### WORK REQUEST
Look through the entries below and extract exactly the lines from the one containing "destruct (frame_alloc_ok s am sl u (negb" through the one containing "assert (frame_lock s0", ends included.

### MATERIALS PROVIDED
(** A page that comes back from the swap disk is what went there, and is marked as
    written. *)
Lemma fault_swap_ok : swapped e = true ->
  exists s2 sl', fault_swap inode_of true true u s = Ret (s2, true) /\ paged s2 am sl' /\ present s s2 u (frame_lock s).
Proof.
  intros Hs. destruct (frame_alloc_ok s am sl u true Hp Hv) as (s0 & sl' & k & Hal & Hp0 & Hfr & Hmv & _).
  destruct (mv_absent _ _ Hmv _ Hd) as [Hd0 He0]. rewrite He in He0. pose proof (mv_curr _ _ Hmv) as Hc.
  destruct (pg_entries _ _ _ Hp0 _ _ _ He0 Ha) as [Hu Hlen Hkind Hmm Hat]. unfold page_at in Hat. rewrite Hd0 in Hat.
  destruct Hat as [(Hl & _ & Hw & i & Hi & Hsl)|(? & ? & _)]; [|congruence].
  destruct (swap_in_ok (sw s0) sl' i page (pg_swap _ _ _ Hp0) Hsl) as (w & Hsi & Hw' & _).
  exists (entered s0 u k (set_swapped false e) page (mkMapping k true true true) w (frame_lock s0)), (delete i sl'). split; [|split].
  - rewrite <- Hc in He0, Hd0. unfold fault_swap. rewrite Hal. cbn [rbind of_opt]. simpl. rewrite He0. cbn [rbind of_opt]. rewrite Hi.
    cbn [rbind of_opt]. rewrite Hsi. cbn [rbind]. unfold install, pd_get_page, pd_set_page. simpl. rewrite Hd0. cbn [rbind]. simpl.
    rewrite Hl. cbn [assert_ rbind]. unfold pd_set_accessed, pd_set_dirty, set_entry, entered. simpl. by rewrite !alter_insert_eq.
  - rewrite <- (insert_id am fkey page) by done. rewrite <- Hc. rewrite <- Hc in Hd0. apply (entered_ok _ _ sl'); try done.
    + intros key2 e2 j Hne He2 Hs2 Hj. apply lookup_delete_ne. intros <-. apply Hne. rewrite Hc.
      eapply (pg_slots _ _ _ Hp0); [done..|]. by rewrite Hj, Hi.
    + rewrite Hc. by apply (others_apart _ sl').
    + destruct (same_page_file s0 e (set_swapped false e)) as [Hb1 _]; [by repeat split|].
      split; [done|done| | |].
      * destruct Hkind as [Hb|Hst]; [left|by right]. eapply same_files; [|by apply Hb1]. done.
      * intros Hm. by destruct (Hmm Hm).
      * unfold page_at. simpl. rewrite lookup_insert_eq. simpl. rewrite lookup_insert_eq. by split_and!.
  - rewrite <- (mv_frame_lock _ _ Hmv). by eapply entered_present.
Qed.

(** The state in which the page read from the file is entered. *)
Definition filled (s0 : vm) (k : Z) (pg : list Z) : vm :=
  set_pool (free_pages s0) (<[k := pg]> (frames s0)) (set_frame_table (frame_table s0 ++ [mkFte (curr s0) u k]) s0).

Lemma finish_lazy_ok s0 sl' k remove : loaded e = false -> paged s0 am sl' -> fresh s0 k -> moved s s0 -> frame_lock s0 = true ->
  exists s2, finish_lazy true remove u k e (filled s0 k page) = Ret s2 /\ paged s2 am sl' /\ present s s2 u false.
Proof.
  intros Hl Hp0 Hfr Hmv Hlock. destruct (mv_absent _ _ Hmv _ Hd) as [Hd0 He0]. rewrite He in He0.
  pose proof (mv_curr _ _ Hmv) as Hc. destruct (pg_entries _ _ _ Hp0 _ _ _ He0 Ha) as [Hu Hlen Hkind Hmm Hat].
  unfold page_at in Hat. rewrite Hd0 in Hat. destruct Hat as [(? & _)|(_ & Hs & Hb & Hpg)]; [congruence|].
  exists (entered s0 u k (set_loaded true e) page (mkMapping k (writable e) false true) (sw s0) false). split; [|split].
  - rewrite <- Hc in Hd0. unfold finish_lazy, install, pd_get_page, pd_set_page. simpl. rewrite Hd0. cbn [rbind]. simpl.
    unfold frame_table_lock_release. simpl. rewrite Hlock. simpl. unfold pd_set_accessed, set_entry, entered. simpl.
    by rewrite alter_insert_eq.
  - rewrite <- (insert_id am fkey page) by done. rewrite <- Hc. rewrite <- Hc in Hd0. apply (entered_ok _ _ sl'); try done; [apply Hp0|..].
    + rewrite Hc. by apply (others_apart _ sl').
    + destruct (same_page_file s0 e (set_loaded true e)) as [Hb1 Hp1]; [by repeat split|].
      destruct (same_files s0 (entered s0 u k (set_loaded true e) page (mkMapping k (writable e) false true) (sw s0) false)
        (set_loaded true e) eq_refl) as [Hb2 Hp2].
      split; [done|done| |done|].
      * left. by apply Hb2, Hb1.
      * unfold page_at. simpl. rewrite lookup_insert_eq. simpl. rewrite lookup_insert_eq. by split_and!.
  - by eapply entered_present.
Qed.

(** A page is loaded from its file in each of the three cases. *)
Lemma fault_lazy_ok : loaded e = false -> frame_lock s = true ->
  exists s2 sl', fault_lazy inode_of true true u e s = Ret s2 /\ paged s2 am sl' /\ present s s2 u false.
Proof.
  intros Hl Hlock.
  assert (Hb : file_backed s e).
  { destruct (pg_entries _ _ _ Hp _ _ _ He Ha) as [_ _ _ _ Hat]. unfold page_at in Hat. rewrite Hd in Hat.
    destruct Hat as [(? & _)|(_ & _ & Hb & _)]; [congruence|done]. }
  destruct Hb as [(Hr & Hz & Hsum) Ho _ Hfile].
  destruct (frame_alloc_ok s am sl u (negb (bool_decide (read_bytes e = PGSIZE)) && bool_decide (zero_bytes e = PGSIZE)) Hp Hv)
    as (s0 & sl' & k & Hal & Hp0 & Hfr & Hmv & Hzero).
  destruct (mv_absent _ _ Hmv _ Hd) as [Hd0 He0]. rewrite He in He0. pose proof (mv_curr _ _ Hmv) as Hc.
  destruct (pg_entries _ _ _ Hp0 _ _ _ He0 Ha) as [_ _ _ _ Hat].
  unfold page_at in Hat. rewrite Hd0 in Hat. destruct Hat as [(? & _)|(_ & _ & [_ _ Hlen _] & Hpg)]; [congruence|].
  assert (frame_lock s0 = true) as Hlock0 by (by rewrite (mv_frame_lock _ _ Hmv)).
  destruct (finish_lazy_ok s0 sl' k (bool_decide (read_bytes e = PGSIZE) || bool_decide (zero_bytes e = PGSIZE)) Hl Hp0 Hfr Hmv Hlock0)
    as (s2 & Hfin & Hp2 & Hpr).
  exists s2, sl'. split; [|done]. destruct Hfr as [_ [old Hold]]. pose proof (pg_lengths _ _ _ Hp0 _ _ Hold) as Holdl.
  assert (fread (file_data inode_of (file e) s0) (file_ofs e) (read_bytes e) =
    Ret (take (Z.to_nat (read_bytes e)) (drop (Z.to_nat (file_ofs e)) (file_data inode_of (file e) s0)))) as Hrd.
  { unfold fread. rewrite bool_decide_true; [done|]. lia. }
  set (data := take (Z.to_nat (read_bytes e)) (drop (Z.to_nat (file_ofs e)) (file_data inode_of (file e) s0))) in *.
  assert (flength data = read_bytes e) as Hdl.
  { unfold flength, data in *. rewrite length_take, length_drop. lia. }
  assert (length data = Z.to_nat (read_bytes e)) as Hdn by (unfold flength in Hdl; lia).
  assert (page = data ++ replicate (Z.to_nat (zero_bytes e)) 0) as Hpg' by exact Hpg.
  rewrite <- Hc in He0. unfold fault_lazy. unfold PGSIZE in *. rewrite bool_decide_true by done. cbn [assert_ rbind].
  unfold get_entry. case_bool_decide as Hc1; [|case_bool_decide as Hc2]; simpl in Hal, Hfin; rewrite Hal; cbn [rbind of_opt].
  - simpl. rewrite He0. cbn [rbind]. change (file_data inode_of (file e) (set_frame_table _ s0)) with (file_data inode_of (file e) s0).
    rewrite Hrd. cbn [rbind]. rewrite Hold. simpl. rewrite bool_decide_false by auto. rewrite <- Hfin. unfold filled. do 2 f_equal.
    rewrite Hpg'. f_equal. rewrite drop_ge by lia. replace (Z.to_nat (zero_bytes e)) with 0%nat by lia. done.
  - simpl. rewrite He0. cbn [rbind]. rewrite <- Hfin. f_equal. unfold filled. rewrite insert_id; [by destruct s0|].
    rewrite Hzero by done. f_equal. rewrite Hpg'. assert (length data = 0%nat) as Hd00 by lia. apply length_zero_iff_nil in Hd00 as ->.
    rewrite Hc2. done.
  - rewrite bool_decide_true by done. cbn [assert_ rbind]. simpl. rewrite He0. cbn [rbind of_opt].
    rewrite bool_decide_true by (apply Hfile; lia). cbn [assert_ rbind].
    change (file_data inode_of (file e) (set_frame_table _ s0)) with (file_data inode_of (file e) s0).
    rewrite Hrd. cbn [rbind]. rewrite Hold. simpl. rewrite bool_decide_false by auto. rewrite <- Hfin. f_equal. unfold filled, set_pool. simpl.
    rewrite insert_insert_eq. do 2 f_equal. rewrite Hpg'. f_equal. rewrite <- Hdn. by rewrite take_app_length.
Qed.
End Fault.

Definition stack_entry (u : Z) : sup_pte := mkPte 0 u 0 0 true 0 false true None MAP_FAILED.

(** A new page of the stack holds zeros. *)
Lemma grow_stack_ok s am sl u : paged s am sl -> evictable s = true -> tables s !! (curr s, u) = None ->
  exists s2 sl', grow_stack inode_of true true true u s = Ret (s2, true) /\ paged s2 (<[(curr s, u) := zero_page]> am) sl' /\
    present s s2 u (frame_lock s) /\ tables s2 !! (curr s, u) = Some (stack_entry u).
Proof.
  intros Hp Hv He. destruct (frame_alloc_ok s am sl u true Hp Hv) as (s0 & sl' & k & Hal & Hp0 & Hfr & Hmv & Hz).
  assert (dirs s !! (curr s, u) = None) as Hd.
  { destruct (dirs s !! (curr s, u)) as [p|] eqn:Hd; [|done]. destruct (pg_dirs _ _ _ Hp _ _ Hd) as [[? Hx] _]. by rewrite He in Hx. }
  destruct (mv_absent _ _ Hmv _ Hd) as [Hd0 He0]. rewrite He in He0. pose proof (mv_curr _ _ Hmv) as Hc.
  exists (entered s0 u k (stack_entry u) zero_page (mkMapping k true false false) (sw s0) (frame_lock s0)), sl'. split_and!.
  - rewrite <- Hc in He0, Hd0. unfold grow_stack. rewrite Hal. cbn [rbind of_opt]. unfold install, pd_get_page, pd_set_page. simpl.
    rewrite Hd0. cbn [rbind]. simpl. rewrite He0. unfold entered, set_entry. simpl. by rewrite (insert_id (frames s0)) by auto.
  - rewrite <- Hc. rewrite <- Hc in Hd0. apply (entered_ok _ _ sl'); try done; [apply Hp0|..].
    + intros key2 e2 Hne He2. split; [by intros []|]. intros Hm _. right.
      destruct (pg_dom _ _ _ Hp0 key2) as [_ [pg2 Ha2]]; [eauto|].
      destruct (pg_entries _ _ _ Hp0 _ _ _ He2 Ha2) as [_ _ [[_ Ho _ _]|(_ & _ & Hx)] _ _]; [simpl; lia|by destruct Hm].
    + split; [done|done|by right|done|]. unfold page_at. simpl. rewrite lookup_insert_eq. simpl. rewrite lookup_insert_eq.
      split_and!; try done. intros _ [(_ & _ & Hs) _ _ _]. done.
  - split; simpl; try (done || apply Hmv).
    + intros key e2 He2. simpl. rewrite Hc. rewrite lookup_insert_ne by congruence. by apply (mv_tables _ _ Hmv).
    + rewrite Hc, lookup_insert_eq. eauto.
  - simpl. rewrite Hc. apply lookup_insert_eq.
Qed.

(** Nothing of this depends on the frame table lock or on the running thread. *)
Lemma paged_same s s' am sl : paged s am sl ->
  frame_table s' = frame_table s -> free_pages s' = free_pages s -> frames s' = frames s -> tables s' = tables s ->
  dirs s' = dirs s -> sw s' = sw s -> files s' = files s -> paged s' am sl.
Proof.
  intros [H1 H2 H3 H4 H5 H6 H7 H8 H9 H10] Ef Ep Er Et Ed Es Ei. split; rewrite ?Ef, ?Ep, ?Er, ?Et, ?Ed, ?Es; try done.
  intros key e page He Ha. eapply entry_ok_eq; eauto.
Qed.

Definition stack_access (addr esp : Z) : bool := bool_decide (addr >= PHYS_BASE - STACK_MAX) && bool_decide (u32 (esp - 32) <= addr).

### ANSWER TO THIS PROBLEM
  destruct (frame_alloc_ok s am sl u (negb (bool_decide (read_bytes e = PGSIZE)) && bool_decide (zero_bytes e = PGSIZE)) Hp Hv)
    as (s0 & sl' & k & Hal & Hp0 & Hfr & Hmv & Hzero).
  destruct (mv_absent _ _ Hmv _ Hd) as [Hd0 He0]. rewrite He in He0. pose proof (mv_curr _ _ Hmv) as Hc.
  destruct (pg_entries _ _ _ Hp0 _ _ _ He0 Ha) as [_ _ _ _ Hat].
  unfold page_at in Hat. rewrite Hd0 in Hat. destruct Hat as [(? & _)|(_ & _ & [_ _ Hlen _] & Hpg)]; [congruence|].
  assert (frame_lock s0 = true) as Hlock0 by (by rewrite (mv_frame_lock _ _ Hmv)).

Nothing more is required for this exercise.